Für alle beteiligten Kräfte, die noch um ihre Existenz kämpfen, steht sehr viel auf dem Spiel. Die LFI muss bestätigen, dass sie ihre Konkurrenten bei weitem übertrifft, um nach 2022 an der Spitze einer pluralistischen Vereinigung zu stehen. Die EELV muss ein besseres Wahlergebnis erreichen als ihr Kandidat 2002, als die Grünen noch eine kleine Juniorpartei in der Linken waren. Andernfalls könnten die beiden Organisationen, die am meisten mit den Werten der linken Wählerschaft übereinstimmen, tödliche Spaltungen treffen. Die Schicksale der PS und PCF erscheinen ziemlich düster. Trotz ihrer lokalen Verankerung scheint diesen beiden historischen Parteien der Arbeiterbewegung, die seit mindestens 1945 die Linke in Frankreich strukturiert haben, ein Wahlergebnis von unter 5 % bestimmt zu sein, was zugleich die Schwelle für die Erstattung der Wahlkampfkosten durch die öffentliche Hand ist.

Die Lage der Linken ist also eine seit den 1980er Jahren noch nie dagewesene, aber sie ist auch beunruhigend und widersprüchlich. Sie ist einzigartig, denn es ist der „radikale“ Pol, der ehrgeizigste im Hinblick auf den sozialen Wandel, der nun den diesbezüglich vorsichtigeren Pol übertroffen hat. Auf der Seite der „Unbeugsamen“ sowie der Grünen wird deutlich signalisiert, dass sie bereit sind, mit den neoliberalen und/oder produktivistischen Grundlagen der Wirtschaftsordnung zu brechen. Die Situation ist jedoch besorgniserregend, denn das Stimmengewicht der gesamten Linken dürfte genauso niedrig bleiben wie vor fünf Jahren. Selbst wenn ein Kandidat aus diesem politischen Spektrum in die zweite Runde gelangen würde, würde er sicher geschlagen werden.

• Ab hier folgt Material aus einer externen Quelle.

(** Subscribers come in order of name, without duplicates. *)
Lemma subscriber_names_sublist queue l names :
  subscriber_names queue l = Ok names -> sublist names (map ac_name l).
Proof.
  revert names; induction l as [|r l IH]; intros names; simpl; [intros [= <-]; constructor|].
  destruct (decode_subscription (ac_definition r)) as [sub|]; [|done].
  rewrite rbind_ok. intros (ns & Hns & [= <-]). specialize (IH _ Hns).
  destruct (subscribed queue (sub_inputs sub)); by constructor.
Qed.

Lemma enabled_current_NoDup t : dense t -> NoDup (map ac_name (enabled_current t)).
Proof.
  intros Hd. unfold enabled_current.
  assert (map ac_name (order_by ac_name (rows (fun r => is_current t r && ac_enabled r) t)) ≡ₚ
    map ac_name (rows ac_enabled (rows (is_current t) t))) as ->.
  { apply Permutation_map. rewrite order_by_perm. by rewrite rows_rows. }
  pose proof (current_NoDup t Hd) as Hnd. revert Hnd. generalize (rows (is_current t) t). clear.
  induction l as [|r l IH]; intros Hnd; simpl in *; [done|]. apply NoDup_cons in Hnd as [Hni Hnd].
  unfold rows. simpl. fold (rows ac_enabled l). destruct (ac_enabled r); [|auto]. simpl. apply NoDup_cons. split; [|auto].
  intros Hin. apply Hni. apply list_elem_of_In, in_map_iff in Hin as (x & Hx & Hin).
  apply List.filter_In in Hin as [Hin _]. rewrite <- Hx. apply list_elem_of_In. by apply in_map.
Qed.

(** ** Two decoders of one definition

    The scheduler decodes a stored definition into an [Action], fan-out into a
    [subscription].  The second is the image of the first. *)
Definition sub_of (i : Input) : sub_input := mkSubInput (in_queue i) (in_correlate_on i).

(** [d2] decodes the image under [h] of what [d1] decodes. *)
Definition tracks {A B} (h : A -> B) (d1 : decoder A) (d2 : decoder B) : Prop :=
  forall a j a', d1 a j = Ok a' -> d2 (h a) j = Ok (h a').

Lemma tracks_id {A} (d : decoder A) : tracks id d d.
Proof. by intros a j a' Ha. Qed.
(* ===== verification/Scheduler.v ===== *)
(** The scheduler: internal/scheduler/scheduler.go and reap.go.

    The functions of the loop over an explicit state: the world of the store,
    the busy counter, the executions in flight and the program cache.  Workers
    are the list [s_running]: an execution is there from its launch until its
    result is applied.  The order of events is System.v's subject. *)
From S2P Require Import Prelude GoTime Float64 Json JsonText RawText Action Cel Ids Db Registry Deliveries Executor.

(** ** Configuration *)

Record Config := mkConfig {
  MaxHops : Z;
  DefaultMaxAttempts : Z;
  DefaultTaskTimeout : Z;
  BackoffBase : Z;
  BackoffCap : Z;
  StdoutCap : Z
}.

Definition positive_or (n default : Z) : Z := if n <=? 0 then default else n.

Definition withDefaults (c : Config) : Config :=
  mkConfig (positive_or (MaxHops c) 100) (positive_or (DefaultMaxAttempts c) 3)
    (positive_or (DefaultTaskTimeout c) (5 * Minute)) (positive_or (BackoffBase c) Second)
    (positive_or (BackoffCap c) Minute) (positive_or (StdoutCap c) (Z.shiftl 4 20)).

Definition idleTimerInterval : Z := Hour.

(** ** Backoff *)

(** A 64-bit signed integer holding [x] modulo 2^64. *)
Definition int64 (x : Z) : Z := (x + 2 ^ 63) mod 2 ^ 64 - 2 ^ 63.

(** The delay before jitter: [base << (attempt-1)], capped. *)
Definition raw_backoff (c : Config) (attempt : Z) : Z :=
  let d := int64 (Z.shiftl (BackoffBase c) (attempt - 1)) in
  if (BackoffCap c <? d) || (d <=? 0) then BackoffCap c else d.

(** The float64 constants 0.8 and 0.4. *)
Definition f_0_8 : fpos := round_q 8 10.
Definition f_0_4 : fpos := round_q 4 10.

(** [rand.Float64()] is [k / 2^53] for some [0 <= k < 2^53]. *)
Definition rand_float (k : Z) : fpos := round_q k (2 ^ 53).

(** float64(d) * jitter. *)
Definition jittered (c : Config) (attempt k : Z) : fpos :=
  let jitter := f_add f_0_8 (f_mul f_0_4 (rand_float k)) in
  f_mul (f_of_Z (raw_backoff c attempt)) jitter.

(** The conversion to a time.Duration is that of a float64 to an int64. *)
Definition backoff (c : Config) (attempt k : Z) : Z := float_int (false, jittered c attempt k).
(* ===== verification/Cli.v ===== *)
(** The commands: internal/cli (root.go, ensure.go, send.go, action.go,
    delivery.go, message.go, queue.go, status.go, up.go).

    A command is a function of its flags and arguments, of what starting a daemon
    answers, and of the transport of its client; it answers an exit code, what it
    prints and its error, which is modelled by its cause.  [tables_align] is what
    the listings print; over a serving daemon, [send_command] follows a message
    from standard input into the store. *)
From S2P Require Import Prelude GoTime Float64 Json JsonText RawText Action DurationText Cel Validate Canon Ids Db Registry Deliveries Messages Wire Executor Scheduler System Api Client Tabwriter.

(** ** Results *)

Definition ExitOK : Z := 0.
Definition ExitNotRunning : Z := 1.
Definition ExitUsage : Z := 2.
Definition ExitOperational : Z := 3.

(** What the errors of the commands wrap. *)
Inductive cli_error :=
| EConfig (e : err)                     (** Bind or Load *)
| EOutput (v : string)                  (** --output *)
| EStdin (e : err) | EFile (file : string) (e : err)
| ENoPayload (queue : string) | EPayload | EHeader (h : string)
| ENoFile | ENoDefinition | EDefinition (file : string) (e : err) | ECanonical (e : err)
| EVersion (n : Z)
| EStart (e : err)                      (** EnsureRunning *)
| EClient (e : client_error)
| EEncode (e : err)
| ENotRunning (socket : string).

Record ran := mkRan { r_code : Z; r_out : string; r_err : option cli_error }.
Definition printed (out : string) : ran := mkRan ExitOK out None.
Definition failf (code : Z) (e : cli_error) : ran := mkRan code "" (Some e).

(** ** Indented JSON *)

Fixpoint spaces (n : nat) : string := match n with O => "" | S n => "  " +:+ spaces n end.

(** json's appendIndent with two spaces, of compact text; [need] is its
    needIndent. *)
Fixpoint indent (need : bool) (depth : nat) (in_str esc : bool) (s : string) : string :=
  match s with
  | EmptyString => ""
  | String c r =>
      if in_str then String c (indent false depth (esc || negb (Ascii.eqb c "034")) (negb esc && Ascii.eqb c "\") r)
      else if Ascii.eqb c "}" || Ascii.eqb c "]" then
        if need then String c (indent false depth false false r)
        else newline +:+ spaces (depth - 1) +:+ String c (indent false (depth - 1) false false r)
      else
        let '(lead, depth) := if need then (newline +:+ spaces (S depth), S depth) else ("", depth) in
        lead +:+
        (if Ascii.eqb c "{" || Ascii.eqb c "[" then String c (indent true depth false false r)
         else if Ascii.eqb c "," then String c (newline +:+ spaces depth +:+ indent false depth false false r)
         else if Ascii.eqb c ":" then String c (String " " (indent false depth false false r))
         else String c (indent false depth (Ascii.eqb c "034") false r))
  end.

Die widersprüchliche Dimension des Zustands der französischen Linken rührt daher, dass die seriösesten Meinungsumfragen keinen eindeutigen Rechtsruck des französischen Volks verzeichnen. Das führt viele Politiker, darunter Vincent Tiberj und Rémi Lefebvre, zu der Ansicht, dass das Hauptproblem der Linken weniger in der Nachfrage der Bürger als vielmehr im politischen Angebot der bestehenden linken Organisationen liegt. Richtig ist, dass Widersprüche und Grenzen die „Nachfrage“ nach demokratischer, ökologischer und egalitärer Politik beeinflussen. Aber diese Widersprüche und Grenzen sind nicht die mechanische Folge soziologischer Entwicklungen der französischen Wählerschaft. Sie werden durch schwache Parteien verschärft, die sich übermäßig auf Wahlergebnisse konzentrieren und noch nicht herausgefunden haben, wie sie den im Land vorhandenen Hoffnungen auf eine andere Gesellschaft Ausdruck verleihen können.